For the first piece, “China Gates,” Garvey presented a slide that explained why the composition constantly shifts in rhythm and configuration.

“What John Adams does in this piece is separate them into ‘modes,’” Garvey said. “He called this a perfect palindrome.”

These palindromes are meant to make the piece sound exactly the same played forward as it would backwards, which creates a trance effect for the listener.

The second and longer piece titled “Phrygian Gates” had many similarities to “China Gates,” except for the type of mood that they both presented.

While “China Gates” brought about a very calm demeanor, “Phrygian Gates” was a very erratic, unsettling piece with relentless and precisely timed echoing and tolling.

“It’s the recipe for producing trance,” Garvey said. “As a listener, you will hear all types of patterns, some that don’t link up or sound more accented.”

Although the two pieces were immensely complex and required a great deal of endurance and dexterity, the constant change in rhythm and lack of harmony provided no melody, but rather the sounds of natural surroundings translated through piano.

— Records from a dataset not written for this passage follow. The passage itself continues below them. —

(** * Repo Inspector: card generator codec, trend chart and score dial

    A shallow embedding of the client script of Repo Inspector (the
    report/generator page script) together with the properties its
    specification states about it.

    Conventions of the embedding.
    - JavaScript strings are [string]s read as ASCII text: the case
      mappings, [trim] and the class [\s] are those of ASCII, so a
      statement that depends on them for arbitrary text says so by
      taking the text to be ASCII.
    - JavaScript numbers are exact rationals ([Q]) extended, where the
      script can meet them, with [NaN] and the two infinities; a decimal
      text beyond the range of the doubles reads as an infinity, as
      [Number] has it, but the rounding of a number within the range to
      the nearest double is not modelled.
    - The DOM of the generator page is an explicit record of the values
      of its controls; every control the script looks up by id is taken
      to be present on the page.
    - Builtins whose result the script only passes on (number to string
      conversion of fractions, [new URL]) are section variables, so the
      theorems hold whatever the host does there. *)

From Stdlib Require Import String Ascii List Bool Arith ZArith QArith Lia.
From Stdlib Require Import Qround Lqa.
From Stdlib Require Decimal DecimalString DecimalPos.
Import ListNotations.

Local Close Scope Q_scope.
Local Open Scope list_scope.
Local Open Scope string_scope.

(* ===================================================================== *)
(** ** String builtins used by the script                                *)
(* ===================================================================== *)

Module JsString.

(** The characters [String.prototype.trim] strips and the class [\s]
    matches, within ASCII: tab, line feed, vertical tab, form feed,
    carriage return and space. *)
Definition is_space (c : ascii) : bool :=
  let n := nat_of_ascii c in
  ((9 <=? n)%nat && (n <=? 13)%nat) || (n =? 32)%nat.

Definition is_upper (c : ascii) : bool :=
  let n := nat_of_ascii c in (65 <=? n)%nat && (n <=? 90)%nat.

Definition is_lower (c : ascii) : bool :=
  let n := nat_of_ascii c in (97 <=? n)%nat && (n <=? 122)%nat.

Definition is_digit (c : ascii) : bool :=
  let n := nat_of_ascii c in (48 <=? n)%nat && (n <=? 57)%nat.

Definition lower_char (c : ascii) : ascii :=
  if is_upper c then ascii_of_nat (nat_of_ascii c + 32) else c.

Definition upper_char (c : ascii) : ascii :=
  if is_lower c then ascii_of_nat (nat_of_ascii c - 32) else c.

Fixpoint map_chars (f : ascii -> ascii) (s : string) : string :=
  match s with
  | EmptyString => EmptyString
  | String c r => String (f c) (map_chars f r)
  end.

Definition toLowerCase : string -> string := map_chars lower_char.
Definition toUpperCase : string -> string := map_chars upper_char.

Fixpoint all_chars (p : ascii -> bool) (s : string) : bool :=
  match s with
  | EmptyString => true
  | String c r => p c && all_chars p r
  end.

Fixpoint trim_start (s : string) : string :=
  match s with
  | EmptyString => EmptyString
  | String c r => if is_space c then trim_start r else s
  end.

Fixpoint trim_end (s : string) : string :=
  match s with
  | EmptyString => EmptyString
  | String c r =>
      match trim_end r with
      | EmptyString => if is_space c then EmptyString else String c EmptyString
      | r' => String c r'
      end
  end.

Definition trim (s : string) : string := trim_end (trim_start s).

(** [s.split(sep)] for a one-character separator. *)
Fixpoint split (sep : ascii) (s : string) : list string :=
  match s with
  | EmptyString => [EmptyString]
  | String c r =>
      if Ascii.eqb c sep then EmptyString :: split sep r
      else match split sep r with
           | [] => [String c EmptyString]
           | h :: t => String c h :: t
           end
  end.

(** [xs.join(sep)] *)
Definition join (sep : string) (xs : list string) : string := String.concat sep xs.

(** Truthiness of a string: only the empty string is falsy. *)
Definition truthy (s : string) : bool := negb (s =? "").

(** [s || d] *)
Definition or_else (s d : string) : string := if truthy s then s else d.

(** [.filter(Boolean)] on a list of strings. *)
Definition filter_truthy (xs : list string) : list string := filter truthy xs.

(** [xs.includes(x)], also [set.has(x)]. *)
Definition includes (xs : list string) (x : string) : bool :=
  existsb (String.eqb x) xs.

(** Equality of two strings up to ASCII case (the [i] flag of a regular
    expression on a literal). *)
Definition eqb_ci (a b : string) : bool := toLowerCase a =? toLowerCase b.

(** [s.replace(/\.git$/i, "")]: the only place a match can start is four
    characters before the end. *)
Fixpoint strip_git (s : string) : string :=
  match s with
  | EmptyString => EmptyString
  | String c r => if eqb_ci s ".git" then EmptyString else String c (strip_git r)
  end.

(** [s.replace(/^<|>$/g, "")]: one leading [<] and one trailing [>]. *)
Fixpoint strip_trailing_gt (s : string) : string :=
  match s with
  | EmptyString => EmptyString
  | String c r =>
      match r with
      | EmptyString => if Ascii.eqb c ">" then EmptyString else s
      | _ => String c (strip_trailing_gt r)
      end
  end.

Definition strip_angle (s : string) : string :=
  match s with
  | String c r => if Ascii.eqb c "<" then strip_trailing_gt r else strip_trailing_gt s
  | EmptyString => EmptyString
  end.

(** The longest prefix of [s] whose characters satisfy [p], and the rest. *)
Fixpoint span (p : ascii -> bool) (s : string) : string * string :=
  match s with
  | EmptyString => (EmptyString, EmptyString)
  | String c r =>
      if p c then let (a, b) := span p r in (String c a, b)
      else (EmptyString, s)
  end.

(** [s] without its longest prefix of characters satisfying [p]. *)
Fixpoint drop_while (p : ascii -> bool) (s : string) : string :=
  match s with
  | EmptyString => EmptyString
  | String c r => if p c then drop_while p r else s
  end.

(** [s] cut at the first character satisfying [p]: what is before it and,
    when there is one, what is after it. *)
Fixpoint break_at (p : ascii -> bool) (s : string) : string * option string :=
  match s with
  | EmptyString => (EmptyString, None)
  | String c r =>
      if p c then (EmptyString, Some r)
      else let (a, b) := break_at p r in (String c a, b)
  end.

(** [s] without the prefix [pre], compared up to case when [ci]. *)
Fixpoint drop_prefix (ci : bool) (pre s : string) : option string :=
  match pre, s with
  | EmptyString, _ => Some s
  | String a pre', String c r =>
      if (if ci then Ascii.eqb (lower_char a) (lower_char c) else Ascii.eqb a c)
      then drop_prefix ci pre' r else None
  | String _ _, EmptyString => None
  end.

Michael Bovshow, a 20-yearold business major, operated the slideshow and expressed the importance displaying the different environment that went along with the compositions.

“John Adams wrote this piece with a certain visual in mind,” Bovshow said. “It was difficult to find the correct slides to correlate to the music.”

The next Concert at Pierce event features the pear-shaped stringed instrument called the Oud and percussions presented by artist Wahid on May 1.